Teachers addressed the whole class at once, quizzing individual students from time to time to make sure everyone was following. Classes were large. In Korean primary schools in 1975 the pupil–teacher ratio was more than fifty-five to one; in secondary schools it was thirty-five to one. Big classes are thought to deprive students of individual attention. In other developing countries ratios were kept down to an average of thirty-six in primary schools and twenty-two in secondary schools, for this reason. But, given a limited budget, there is a trade-off between class size and teachers’ pay. With fewer teachers, Korea was able to pay them more, relative to average income, than any other comparable country. This made it easier to recruit good teachers.
Recently, some African countries have begun to charge college students so that primary school can be free. During the 1990s both Uganda and Malawi went from spending less than half of their education budgets on primary schools to two thirds. The results have been excellent, especially in Uganda, despite protests from the elite.
Unfortunately, even in countries where primary schools are supposed to be free, parents are often hit with extra charges for books and uniforms or to supplement the teachers’ salaries. Some of these charges are illegal: teachers are not supposed to demand bribes to do their jobs, and schools often keep no records of what happens to the extra cash they squeeze out of parents. Some charges are pointless: Uganda greatly increased enrollments by scrapping uniforms, which many poor families cannot afford.
There are many other things that African governments can do to foster a more educated population. Since money is always a problem, they could spend less on defense, which absorbs on average half as much as health and education combined (and four times as much in Sudan). They could stop expelling girls who become pregnant, a common practice. And they could copy South Africa’s program of handing out free peanut-butter sandwiches to primary school pupils. Malnutrition stunts a child’s ability to learn.
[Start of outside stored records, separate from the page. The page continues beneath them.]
(** What a resynchronisation adopts.  A successful [Resync] read one complete
    snapshot and makes the applied routes exactly the given receipts: every
    applied receipt was given, has a UUID, and is backed by a local path of the
    snapshot at its wire key with the receipt's payload; no given receipt is
    dropped; every other local path is foreign and foreign keys are not applied;
    the plan is cleared.  A failed one leaves the applied and foreign routes
    untouched and the reconciler out of sync. *)
Theorem Resync_spec source receipts r w r' w' res :
  Resync source receipts (r, w) = ((r', w'), res) ->
  rr_pending r' = ∅ /\
  match res with
  | Ok _ => exists src paths, source = Some src /\ source_Snapshot src w = (w', Ok paths) /\
      ctx_Err w' = None /\ rr_synchronized r' = true /\
      (forall k o, rr_applied r' !! k = Some o ->
         o ∈ receipts /\ o_PathUUID o <> ""%string /\ backed paths k o /\ k ∉ rr_foreign r') /\
      (forall o, o ∈ receipts -> exists k, rr_applied r' !! k = Some o) /\
      accounted paths (rr_applied r') (rr_foreign r')
  | Err _ => rr_synchronized r' = false /\ rr_applied r' = rr_applied r /\
      rr_foreign r' = rr_foreign r
  end.
Proof.
  unfold Resync. intros H. msteps_any; try (by repeat match goal with x : RouteReconciler * W |- _ =>
    destruct x; simplify_eq/= end).
  match goal with x : RouteReconciler * W |- _ => destruct x; simplify_eq/= end. bools.
  match goal with H : rfold claim_step _ _ = _ |- _ => apply claim_fold in H as [Hc1 Hc2] end.
  match goal with H : rfold resync_step _ _ = _ |- _ =>
    apply resync_fold in H as (Hr1 & Hr2 & _ & Hr4); [|naive_solver] end.
  split; [done|]. eexists _, _. split_and!; try done.
  - by destruct (ctx_Err _).
  - intros k o Ho. destruct (Hr1 _ _ Ho) as [Hcl ?]. destruct (Hc1 _ _ Hcl) as (? & ? & ?).
    split_and!; try done. intros ?.
    match goal with H : dom _ ## _ |- _ => apply (H k); [|done] end. by apply elem_of_dom.
  - intros o Ho. destruct (Hr2 _ _ (Hc2 _ Ho)) as [Hx|?]; [|done].
    match goal with H : ra_claims _ = ∅ |- _ => rewrite H in Hx end. by rewrite lookup_empty in Hx.
Qed.

(** The durable resynchronisation.  A successful [resyncDurable] makes the
    applied routes exactly the durable receipts, at the wire keys of their
    endpoints; each is backed by a local path that carries its payload and its
    UUID (or no UUID); no foreign key is applied.  An error other than that of
    the context leaves the applied routes untouched and the reconciler out of
    sync. *)
Theorem resyncDurable_spec source receipts r w r' w' res :
  resyncDurable source receipts (r, w) = ((r', w'), res) ->
  rr_pending r' = ∅ /\
  match res with
  | Ok _ => exists paths, source_Snapshot source w = (w', Ok paths) /\ ctx_Err w' = None /\
      rr_synchronized r' = true /\
      (forall k o, rr_applied r' !! k = Some o ->
         o ∈ receipts /\ o_PathUUID o <> ""%string /\ wire (o_Endpoint o) = Some k /\
         backed paths k o /\ k ∉ rr_foreign r') /\
      (forall o, o ∈ receipts -> exists k, rr_applied r' !! k = Some o) /\
      accounted paths (rr_applied r') (rr_foreign r')
  | Err e => ctx_Err w' = Some e \/
      rr_synchronized r' = false /\ rr_applied r' = rr_applied r /\ rr_foreign r' = rr_foreign r
  end.
Proof.
  unfold resyncDurable. intros H. msteps_any; try (by repeat match goal with x : RouteReconciler * W |- _ =>
    destruct x; simplify_eq/= end; auto).
  match goal with x : RouteReconciler * W |- _ => destruct x; simplify_eq/= end. bools.
  split; [done|]. destruct (ctx_Err _) as [e|] eqn:He; simplify_eq/=; [by left|].
  match goal with H : rfold durable_claim_step _ _ = Ok ?c |- _ =>
    apply durable_claim_fold in H as [Hc1 Hc2]; rename c into claims end.
  match goal with H : rfold (durable_step _) _ _ = Ok ?x |- _ =>
    apply durable_fold in H as (Hr1 & Hr2 & Hr3); rename x into a end.
  assert (a.1 = claims) as Ha.
  { apply map_subseteq_size_eq; [|lia]. apply map_subseteq_spec. naive_solver. }
  eexists. split_and!; try done.
  - intros k o Ho. destruct (Hr1 _ _ Ho) as [Hcl ?]. destruct (Hc1 _ _ Hcl) as (? & ? & ?).
    split_and!; try done. intros ?%Hr2. congruence.
  - rewrite Ha. done.
Qed.
Definition readiness_Check (s : SpeakerReadiness) : M W unit :=
  match sr_Client s with
  | None => fail (Errorf "speaker API is not configured")
  | Some client =>
  let! g := wrap (Wrapped "speaker GetBgp") (client_GetBgp client) in
  match g with
  | None => fail (Errorf "speaker not ready")
  | Some g =>
      if (sr_ASN s =? 0) || negb (g_Asn g =? sr_ASN s) || negb (bool_decide (g_RouterId g = sr_RouterID s))
      then fail (Errorf "speaker not ready")
      else if existsb (fun family => family =? AFI_SAFI_TYPE_L2VPN_EVPN) (g_Families g)
      then ret tt
      else fail (Errorf "speaker not ready: EVPN family missing")
  end end.
End world.
End adapter.

(** ** Properties *)

Section adapter_properties.
Context {AT : ApiTypes} {BT : BgpTypes} {BL : BgpLib} {AU : ApiUtil} {UL : UuidLib}.
Context {W : Type} {CX : Ctx W}.
Implicit Types (a : GoBGPType2Adapter W) (w : W).

(** The paths of a snapshot, as a function of the paths that were listed. *)
Definition decodes (raw : list (option ApiPath)) (paths : list Type2RIBPath) : Prop :=
  exists natives, Forall2 (fun p q => native_path p = Ok q) raw natives /\ paths = omap id natives.

Lemma decodes_app r1 p1 r2 p2 : decodes r1 p1 -> decodes r2 p2 -> decodes (r1 ++ r2) (p1 ++ p2).
Proof.
  intros (n1 & H1 & ->) (n2 & H2 & ->). exists (n1 ++ n2). split; [by apply Forall2_app|].
  by rewrite omap_app.
Qed.

Lemma recv_paths_decodes response acc paths :
  recv_paths acc response = Ok paths ->
  exists raw more, response = Some (Some raw) /\ raw <> [] /\ paths = acc ++ more /\ decodes raw more.
Proof.
  unfold recv_paths. destruct response as [[[|p ps]|]|]; try done. intros H.
  eapply (rfold_invariant _ (fun done paths => exists more, paths = acc ++ more /\ decodes done more))
    in H as (more & -> & Hd).
  - by exists (p :: ps), more.
  - exists []. split; [by rewrite app_nil_r|]. by exists [].
  - intros done q b b' _ (more & -> & Hd) Hs. destruct (native_path q) as [o|] eqn:Hq; simplify_eq/=.
    exists (more ++ omap id [o]). split; [by destruct o; rewrite ?app_nil_r, <-?app_assoc|].
    apply decodes_app; [done|]. exists [o]. split; [|done]. by repeat constructor.
Qed.

Lemma stream_decodes responses paths :
  rfold recv_paths [] responses = Ok paths ->
  exists raws, responses = (fun raw => Some (Some raw)) <$> raws /\ Forall (fun raw => raw <> []) raws /\
    decodes (concat raws) paths.
Proof.
  apply (rfold_invariant _ (fun done paths => exists raws, done = (fun raw => Some (Some raw)) <$> raws /\
    Forall (fun raw => raw <> []) raws /\ decodes (concat raws) paths)).
  - exists []. split_and!; [done|constructor|by exists []].
  - intros done x b b' _ (raws & -> & Hne & Hd) (raw & more & -> & ? & -> & Hm)%recv_paths_decodes.
    exists (raws ++ [raw]). rewrite fmap_app, concat_app. split_and!; [done|by apply Forall_app; auto|].
    apply decodes_app; [done|]. simpl. by rewrite app_nil_r.
Qed.

Lemma native_path_type2 p q :
  native_path p = Ok (Some q) ->
  exists n, p_NLRI q = Some n /\ RouteType n = EVPN_ROUTE_TYPE_MAC_IP_ADVERTISEMENT.
Proof.
  unfold native_path, rbind. intros H. repeat (case_match; simplify_eq/=; try done); bools; eauto.
Qed.

Lemma decodes_type2 raw paths :
  decodes raw paths ->
  Forall (fun q => exists n, p_NLRI q = Some n /\ RouteType n = EVPN_ROUTE_TYPE_MAC_IP_ADVERTISEMENT) paths.
Proof.
  intros (natives & Hf & ->). apply Forall_forall. intros q (o & Ho & Hq)%list_elem_of_omap.
  simpl in Hq. subst o. apply list_elem_of_lookup in Ho as [i Hi].
  destruct (Forall2_lookup_r _ _ _ _ _ Hf Hi) as (p & _ & Hp). by eapply native_path_type2.
Qed.

(** A snapshot is complete or an error.  When [Snapshot] succeeds, the speaker
    ended the stream with [io.EOF], every response carried paths, and the result
    is exactly the decoding, in order, of every path of every response: no
    path was skipped other than those of another route type; each has a
    MAC/IP NLRI; and the context was alive when the stream ended. *)
Theorem adapter_Snapshot_complete a w w' paths :
  adapter_Snapshot a w = (w', Ok paths) ->
  exists client stream raws w1 w2, a_Client a = Some client /\
    client_ListPath client w1 = (w2, Ok (Some stream)) /\ st_end stream = None /\
    st_responses stream = (fun raw => Some (Some raw)) <$> raws /\
    Forall (fun raw => raw <> []) raws /\ decodes (concat raws) paths /\ ctx_Err w2 = None /\
    Forall (fun q => exists n, p_NLRI q = Some n /\
                      RouteType n = EVPN_ROUTE_TYPE_MAC_IP_ADVERTISEMENT) paths.
Proof.
  unfold adapter_Snapshot. intros H. msteps.
  match goal with H : rfold recv_paths _ _ = _ |- _ => apply stream_decodes in H as (raws & ? & ? & Hd) end.
  pose proof (decodes_type2 _ _ Hd). eexists _, _, raws, _, _. split_and!; try done.
  by destruct (ctx_Err _).
Qed.

(** ** What the adapter may write

    [P] is any fact about the world that reading the speaker does not change. *)
Section frame.
Context (P : W -> Prop) (a : GoBGPType2Adapter W).
Hypothesis gate_reads : forall g w, a_Gate a = Some g -> P w -> P (g w).1.
Hypothesis list_reads : forall c w, a_Client a = Some c -> P w -> P (client_ListPath c w).1.

Lemma check_gate_frame_run w w' r : P w -> check_gate (a_Gate a) w = (w', r) -> P w'.
Proof.
  unfold check_gate. intros Hw H. destruct (a_Gate a) as [g|] eqn:E; [|by msteps].
  specialize (gate_reads g w eq_refl Hw). by rewrite H in gate_reads.
Qed.

Lemma list_frame_run c w w' r : a_Client a = Some c -> P w -> client_ListPath c w = (w', r) -> P w'.
Proof. intros Hc Hw H. specialize (list_reads c w Hc Hw). by rewrite H in list_reads. Qed.

Lemma Snapshot_frame_run w w' r : P w -> adapter_Snapshot a w = (w', r) -> P w'.
Proof.
  pose proof check_gate_frame_run as Hg. pose proof list_frame_run as Hl.
  unfold adapter_Snapshot. intros Hw H. msteps_any; eauto.
Qed.

(** C34: exact-UUID deletion.  [Delete] writes to the speaker at most once, and only
    a DeletePath with the bytes of the receipt's own, valid, non-nil UUID, after
    a complete snapshot showed a local path on the receipt's wire route with the
    receipt's payload and no other UUID.  It succeeds without writing only when
    the snapshot has no local path on that wire route. *)
Theorem adapter_Delete_exact owned w w' r :
  P w -> adapter_Delete a owned w = (w', r) ->
  (P w' /\ (r = Ok tt -> exists want paths w1,
       BuildType2Route (o_Endpoint owned) = Ok want /\ adapter_Snapshot a w = (w1, Ok paths) /\
       existsb (on_wire want) paths = false)) \/
  (exists client id want paths path w1 w2, a_Client a = Some client /\
     uuid_Parse (o_PathUUID owned) = Some id /\ id <> uuid_Nil /\
     adapter_Snapshot a w = (w1, Ok paths) /\ path ∈ paths /\
     BuildType2Route (o_Endpoint owned) = Ok want /\ on_wire want path = true /\
     ribPathMatchesEndpoint path (o_Endpoint owned) = true /\
     (p_PathUUID path = ""%string \/ p_PathUUID path = uuid_String id) /\
     P w2 /\ client_DeletePath client (uuid_Bytes id) w2 = (w', r)).
Proof.
  pose proof Snapshot_frame_run as HS. pose proof check_gate_frame_run as Hg.
  unfold adapter_Delete. intros Hw H. destruct (uuid_Parse _) as [id|] eqn:Hid; msteps_any; bools;
    try (left; split; [by eauto|done]);
    match goal with
    | Hs : adapter_Snapshot a w = _, Hf : List.find _ ?paths = Some _ |- _ =>
        apply List.find_some in Hf as [Hin%list_elem_of_In Hon];
        pose proof (HS _ _ _ Hw Hs) as HP
    | Hs : adapter_Snapshot a w = _, Hf : List.find _ ?paths = None |- _ =>
        pose proof (HS _ _ _ Hw Hs) as HP
    end.
  - right. match goal with H : client_DeletePath ?g _ ?x = _ |- _ =>
      exists g, id; eexists _, _, _, _, x end. split_and!; try done.
    + match goal with H : _ && _ = false |- _ => apply andb_false_iff in H as [?|?]; bools; auto end.
    + by eauto.
  - left. split; [done|]. intros _. eexists _, _, _. split_and!; try done.
    apply not_true_iff_false. rewrite existsb_exists. intros (x & Hx & Hon).
    match goal with Hf : List.find _ _ = None |- _ => eapply List.find_none in Hf; [|exact Hx] end. congruence.
Qed.

(** No replacement.  [Add] calls AddPath at most once, and only after a complete
    snapshot showed no local path on the endpoint's wire route; the identifier
    it returns is the text of a valid non-nil UUID. *)
Theorem adapter_Add_exclusive route w w' r :
  P w -> adapter_Add a route w = (w', r) ->
  (P w' /\ exists e, r = Err e) \/
  (exists client want path paths w1 w2 u, a_Client a = Some client /\
     BuildType2Route (t_Endpoint route) = Ok want /\ adapter_Snapshot a w = (w1, Ok paths) /\
     existsb (on_wire want) paths = false /\ P w2 /\ client_AddPath client path w2 = (w', u) /\
     forall uuid, r = Ok uuid -> exists bytes id, u = Ok bytes /\ uuid_FromBytes bytes = Some id /\
       id <> uuid_Nil /\ uuid = uuid_String id).
Proof.
  pose proof Snapshot_frame_run as HS. pose proof check_gate_frame_run as Hg.
  unfold adapter_Add. intros Hw H. msteps_any; bools;
    try (left; split; [by eauto|by eauto]);
    right; match goal with H : client_AddPath ?g ?p ?x = (_, ?u) |- _ =>
      exists g; eexists _; exists p; eexists _, _; exists x, u end; split_and!; try done;
    try (by eauto);
    intros uuid Hu; simplify_eq; by eauto 10.
Qed.
End frame.
End adapter_properties.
Once people have valuable expertise, however, keeping them is a problem. Africa loses 23,000 professionals each year,15 which helps explain why Chad has only one doctor for every 30,000 people.16 It is the brightest and best-educated who leave: émigré Africans in America are among the most highly educated of all ethnic groups in that country. The more demand there is for a particular skill, the easier it is for those who have it to find work in a rich country, so software specialists are especially flighty.
One recent emigrant was Mark Shuttleworth, by far the most successful South African Internet entrepreneur. Shuttleworth is best known among his compatriots as the first African in space: he paid the Russian space program several million dollars to let him join one of their crews in orbit. He could afford such an expensive holiday because, while still in his twenties, he created software that let people do business online without fear of having their credit card details stolen. In 1999, he signed a deal to sell his company for $575 million. At the time he said he would never leave Africa, but less than two years later he packed his bags for London, griping that South African capital controls prevented him from making the most constructive use of his money. “If I see some crazy project in Norway I want to invest in,” he said, “I should be able to get the money from South Africa now, not in six months. That is what entrepreneurs do.”17 His case is not typical, of course, but if African countries want to keep their home-grown talent, they will have to allow them a bit more freedom. Still, Shuttleworth says he’ll return one day.